:: DATA FOR THE TASK ::
Definition set_sprout (idx : block_index) (anchor final : bytes) : block_index :=
  {| bi_hash := bi_hash idx; bi_nHeight := bi_nHeight idx; pprev := pprev idx; hashSproutAnchor := anchor;
     hashFinalSproutRoot := final; nUndoPos := nUndoPos idx; valid_scripts := valid_scripts idx;
     activates_upgrade := activates_upgrade idx; nCachedBranchId := nCachedBranchId idx |}.
Definition set_undo_pos (idx : block_index) (pos : nat) : block_index :=
  {| bi_hash := bi_hash idx; bi_nHeight := bi_nHeight idx; pprev := pprev idx; hashSproutAnchor := hashSproutAnchor idx;
     hashFinalSproutRoot := hashFinalSproutRoot idx; nUndoPos := Some pos; valid_scripts := valid_scripts idx;
     activates_upgrade := activates_upgrade idx; nCachedBranchId := nCachedBranchId idx |}.
Definition set_validated (idx : block_index) (activates : bool) (branch : option Z) : block_index :=
  {| bi_hash := bi_hash idx; bi_nHeight := bi_nHeight idx; pprev := pprev idx; hashSproutAnchor := hashSproutAnchor idx;
     hashFinalSproutRoot := hashFinalSproutRoot idx; nUndoPos := nUndoPos idx; valid_scripts := true;
     activates_upgrade := activates; nCachedBranchId := branch |}.

Class ConnectEnv `{CacheParams} := {
  CheckBlock : CBlock -> bool;
  IsBlockValid : CBlock -> Z -> Z -> bool;                     (* height, reward *)
  sig_checker : CTransaction -> nat -> Z -> BaseSignatureChecker;  (* input number, amount *)
  tree_append : Tree -> bytes -> option Tree;                  (* [None]: the tree is full *)
  FindUndoPos : Z -> option nat;                               (* size to add *)
  block_height : bytes -> option Z;                            (* mapBlockIndex *)
  is_regtest : bool;
  halving_interval : Z;
  genesis_hash : bytes;
  upgrades : upgrade_table;
  message_start : bytes;
  script_threads : bool                                        (* GetThreadCount() > 0 *)
}.

(** [GetHash]; a transaction that cannot be serialized cannot be constructed. *)
Definition txid `{Crypto} (tx : CTransaction) : bytes :=
  match GetHash tx with Ok h => h | Err _ => uint256_null end.

Definition prevouts (tx : CTransaction) : list (bytes * Z) := map (fun i => (op_hash (prevout i), op_n (prevout i))) (tx_vin tx).
Definition spends (tx : CTransaction) : list (bytes * bytes) := map (fun s => (sd_nullifier s, sd_anchor s)) (tx_vShieldedSpend tx).
Definition nullifiers (tx : CTransaction) : list bytes := map sd_nullifier (tx_vShieldedSpend tx).
Definition tx_coins (tx : CTransaction) (nHeight : Z) : CCoins := FromTx (IsCoinBase tx) (tx_vout tx) (tx_nVersion tx) nHeight.

(** ** What happens inside a modifier's scope *)

(** [UpdateCoins], one input: the undo record and the entry after spending. *)
Definition spend_body (nPos : Z) (coins : CCoins) : res cache_fail (CTxInUndo * CCoins) :=
  match znth (vout coins) nPos with
  | None => Err assertion
  | Some o =>
      if IsNull o then Err assertion
      else
        let coins := (Spend coins nPos).2 in
        Ok (if bool_decide (vout coins = [])
            then {| u_txout := o; u_fCoinBase := fCoinBase coins; u_nHeight := u32 (nHeight coins); u_nVersion := nVersion coins |}
            else {| u_txout := o; u_fCoinBase := false; u_nHeight := 0; u_nVersion := 0 |}, coins)
  end.

(** [ApplyTxInUndo]: whether it was clean, and the entry with the output put back. *)
Definition undo_body (undo : CTxInUndo) (n : Z) (coins : CCoins) : res cache_fail (bool * CCoins) :=
  let '(fClean, coins) :=
    (if negb (u_nHeight undo =? 0) then
       (IsPruned coins, {| fCoinBase := u_fCoinBase undo; vout := []; nHeight := s32 (u_nHeight undo); nVersion := u_nVersion undo |})
     else (negb (IsPruned coins), coins)) in
  let fClean := fClean && negb (IsAvailable coins n) in
  let size := u32 (n + 1) in
  let v := if zlen (vout coins) <? size then resize (Z.to_nat size) null_txout (vout coins) else vout coins in
  match znth v n with
  | None => Err assertion
  | Some _ => Ok (fClean, with_vout coins (<[Z.to_nat n := u_txout undo]> v))
  end.

(** [DisconnectBlock], the outputs of one transaction: whether they match the block, and the
    cleared entry. *)
Definition outs_body (outsBlock : CCoins) (outs : CCoins) : res cache_fail (bool * CCoins) :=
  let outs := ClearUnspendable outs in
  let outs := if nVersion outsBlock <? 0
              then {| fCoinBase := fCoinBase outs; vout := vout outs; nHeight := nHeight outs; nVersion := nVersion outsBlock |}
              else outs in
  Ok (coins_eqb outs outsBlock, coins_Clear).

Section Operations.
Context `{CacheParams} {V : Type} `{!CCoinsView V}.

(** A scope in which the entry is read and changed. *)
Definition in_modifier {A : Type} (begin : res cache_fail (CCoinsModifier * CCoinsViewCache V))
    (f : CCoins -> res cache_fail (A * CCoins)) : res cache_fail (A * CCoinsViewCache V) :=
  let? r := begin in
  match cacheCoins (data r.2) !! it r.1 with
  | None => Err assertion
  | Some e =>
      let? x := f (coins e) in
      let? c := modifier_destroy r.1 (modifier_apply r.1 (fun _ => x.2) r.2) in
      Ok (x.1, c)
  end.

(** ** [UpdateCoins] *)

Fixpoint spend_loop (c : CCoinsViewCache V) (vin : list CTxIn) : res cache_fail (list CTxInUndo * CCoinsViewCache V) :=
  match vin with
  | [] => Ok ([], c)
  | i :: vin =>
      let? r := in_modifier (ModifyCoins c (op_hash (prevout i))) (spend_body (op_n (prevout i))) in
      let? rest := spend_loop r.2 vin in
      Ok (r.1 :: rest.1, rest.2)
  end.

Definition UpdateCoins `{Crypto} (tx : CTransaction) (inputs : CCoinsViewCache V) (nHeight : Z)
  : res cache_fail (CTxUndo * CCoinsViewCache V) :=
  let? r := (if negb (IsCoinBase tx) then spend_loop inputs (tx_vin tx) else Ok ([], inputs)) in
  let c := SetNullifiers r.2 (nullifiers tx) true in
  let? c := with_modifier (ModifyNewCoins c (txid tx)) (fun _ => tx_coins tx nHeight) in
  Ok ({| vprevout := r.1 |}, c).

(** ** Checking the inputs of a transaction *)

Fixpoint input_values_loop (inputs : CCoinsViewCache V) (vin : list CTxIn) (nSpendHeight nValueIn : Z)
  : res connect_fail (Z * CCoinsViewCache V) :=
  match vin with
  | [] => Ok (nValueIn, inputs)
  | i :: vin =>
      let '(r, inputs) := AccessCoins inputs (op_hash (prevout i)) in
      match r with
      | None => Err Assertion
      | Some coins =>
          if fCoinBase coins && (s32 (nSpendHeight - nHeight coins) <? COINBASE_MATURITY)
          then Err (Rejected 0 bad_txns_premature_spend_of_coinbase)
          else
            match znth (vout coins) (op_n (prevout i)) with
            | None => Err Assertion
            | Some o =>
                let nValueIn := s64 (nValueIn + nValue o) in
                if negb (MoneyRange (nValue o)) || negb (MoneyRange nValueIn)
                then Err (Rejected 100 bad_txns_inputvalues_outofrange)
                else input_values_loop inputs vin nSpendHeight nValueIn
            end
      end
  end.

(** The rules about the sums, for inputs worth [nValueIn]. *)
Definition check_amounts (tx : CTransaction) (nValueIn : Z) : res connect_fail unit :=
  let? shieldedIn := lift_value (GetShieldedValueIn tx) in
  let nValueIn := s64 (nValueIn + shieldedIn) in
  if negb (MoneyRange nValueIn) then Err (Rejected 100 bad_txns_inputvalues_outofrange) else
  let? valueOut := lift_value (GetValueOut tx) in
  if nValueIn <? valueOut then Err (Rejected 100 bad_txns_in_belowout) else
  let nTxFee := s64 (nValueIn - valueOut) in
  if nTxFee <? 0 then Err (Rejected 100 bad_txns_fee_negative) else
  if negb (MoneyRange (s64 (0 + nTxFee))) then Err (Rejected 100 bad_txns_fee_outofrange) else
  Ok tt.

Definition CheckTxInputs (tx : CTransaction) (inputs : CCoinsViewCache V) (nSpendHeight : Z)
  : res connect_fail (CCoinsViewCache V) :=
  let '(have, inputs) := HaveInputs inputs (IsCoinBase tx) (prevouts tx) in
  if negb have then Err (Rejected 0 inputs_unavailable) else
  let '(shielded, inputs) := HaveShieldedRequirements inputs (spends tx) in
  if negb shielded then Err (Rejected 0 shielded_requirements) else
  let? r := input_values_loop inputs (tx_vin tx) nSpendHeight 0 in
  let? _ := check_amounts tx r.1 in
  Ok r.2.

Context `{Crypto} `{!ConnectEnv}.

(** [CScriptCheck::operator()] *)
Definition script_check (tx : CTransaction) (nIn : nat) (i : CTxIn) (o : CTxOut) (flags consensusBranchId : Z) : bool :=
  is_ok (VerifyScript (scriptSig i) (scriptPubKey o) flags (sig_checker tx nIn (nValue o)) consensusBranchId).

(** The script checks of [ContextualCheckInputs]: run at once, or collected ([pvChecks]); a
    check is a function of its arguments, so its result is collected. *)
Fixpoint script_checks_loop (tx : CTransaction) (inputs : CCoinsViewCache V) (nIn : nat) (vin : list CTxIn)
    (flags consensusBranchId : Z) (pvChecks : bool) : res connect_fail (list bool * CCoinsViewCache V) :=
  match vin with
  | [] => Ok ([], inputs)
  | i :: vin =>
      let '(r, inputs) := AccessCoins inputs (op_hash (prevout i)) in
      match r with
      | None => Err Assertion
      | Some coins =>
          match znth (vout coins) (op_n (prevout i)) with
          | None => Err Assertion
          | Some o =>
              let ok := script_check tx nIn i o flags consensusBranchId in
              if pvChecks then
                let? rest := script_checks_loop tx inputs (S nIn) vin flags consensusBranchId pvChecks in
                Ok (ok :: rest.1, rest.2)
              else if negb ok then
                if negb (Z.land flags STANDARD_NOT_MANDATORY_VERIFY_FLAGS =? 0) &&
                   script_check tx nIn i o (Z.ldiff flags STANDARD_NOT_MANDATORY_VERIFY_FLAGS) consensusBranchId
                then Err (Rejected 0 non_mandatory_script_verify_flag)
                else Err (Rejected 100 mandatory_script_verify_flag_failed)
              else script_checks_loop tx inputs (S nIn) vin flags consensusBranchId pvChecks
          end
      end
  end.

Definition GetSpendHeight (inputs : CCoinsViewCache V) : res connect_fail (Z * CCoinsViewCache V) :=
  let '(h, inputs) := cache_GetBestBlock inputs in
  match block_height h with None => Err Assertion | Some n => Ok (s32 (n + 1), inputs) end.

Definition ContextualCheckInputs (tx : CTransaction) (inputs : CCoinsViewCache V) (fScriptChecks : bool)
    (flags consensusBranchId : Z) (pvChecks : bool) : res connect_fail (list bool * CCoinsViewCache V) :=
  if IsCoinBase tx then Ok ([], inputs)
  else
    let? h := GetSpendHeight inputs in
    let? inputs := CheckTxInputs tx h.2 h.1 in
    if fScriptChecks then script_checks_loop tx inputs 0 (tx_vin tx) flags consensusBranchId pvChecks
    else Ok ([], inputs).

(** ** Signature operations *)

Definition GetLegacySigOpCount (tx : CTransaction) : Z :=
  let n := foldl (fun n i => u32 (n + GetSigOpCount (scriptSig i) false)) 0 (tx_vin tx) in
  foldl (fun n o => u32 (n + GetSigOpCount (scriptPubKey o) false)) n (tx_vout tx).

Fixpoint p2sh_sigops_loop (c : CCoinsViewCache V) (vin : list CTxIn) (nSigOps : Z) : res cache_fail (Z * CCoinsViewCache V) :=
  match vin with
  | [] => Ok (nSigOps, c)
  | i :: vin =>
      let? r := GetOutputFor c (op_hash (prevout i)) (op_n (prevout i)) in
      p2sh_sigops_loop r.2 vin
        (if IsPayToScriptHash (scriptPubKey r.1) then u32 (nSigOps + GetSigOpCountP2SH (scriptPubKey r.1) (scriptSig i)) else nSigOps)
  end.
:::
#### [PROBLEM DETAILS]
Only the lines above starting at the one containing "if negb (MoneyRange (s64" and ending at the one containing "(** [CScriptCheck::operator()] *)", both included, are to be returned, exactly as they read.

#### [EXERCISE SOLUTION]
  if negb (MoneyRange (s64 (0 + nTxFee))) then Err (Rejected 100 bad_txns_fee_outofrange) else
  Ok tt.

Definition CheckTxInputs (tx : CTransaction) (inputs : CCoinsViewCache V) (nSpendHeight : Z)
  : res connect_fail (CCoinsViewCache V) :=
  let '(have, inputs) := HaveInputs inputs (IsCoinBase tx) (prevouts tx) in
  if negb have then Err (Rejected 0 inputs_unavailable) else
  let '(shielded, inputs) := HaveShieldedRequirements inputs (spends tx) in
  if negb shielded then Err (Rejected 0 shielded_requirements) else
  let? r := input_values_loop inputs (tx_vin tx) nSpendHeight 0 in
  let? _ := check_amounts tx r.1 in
  Ok r.2.

Context `{Crypto} `{!ConnectEnv}.

(** [CScriptCheck::operator()] *)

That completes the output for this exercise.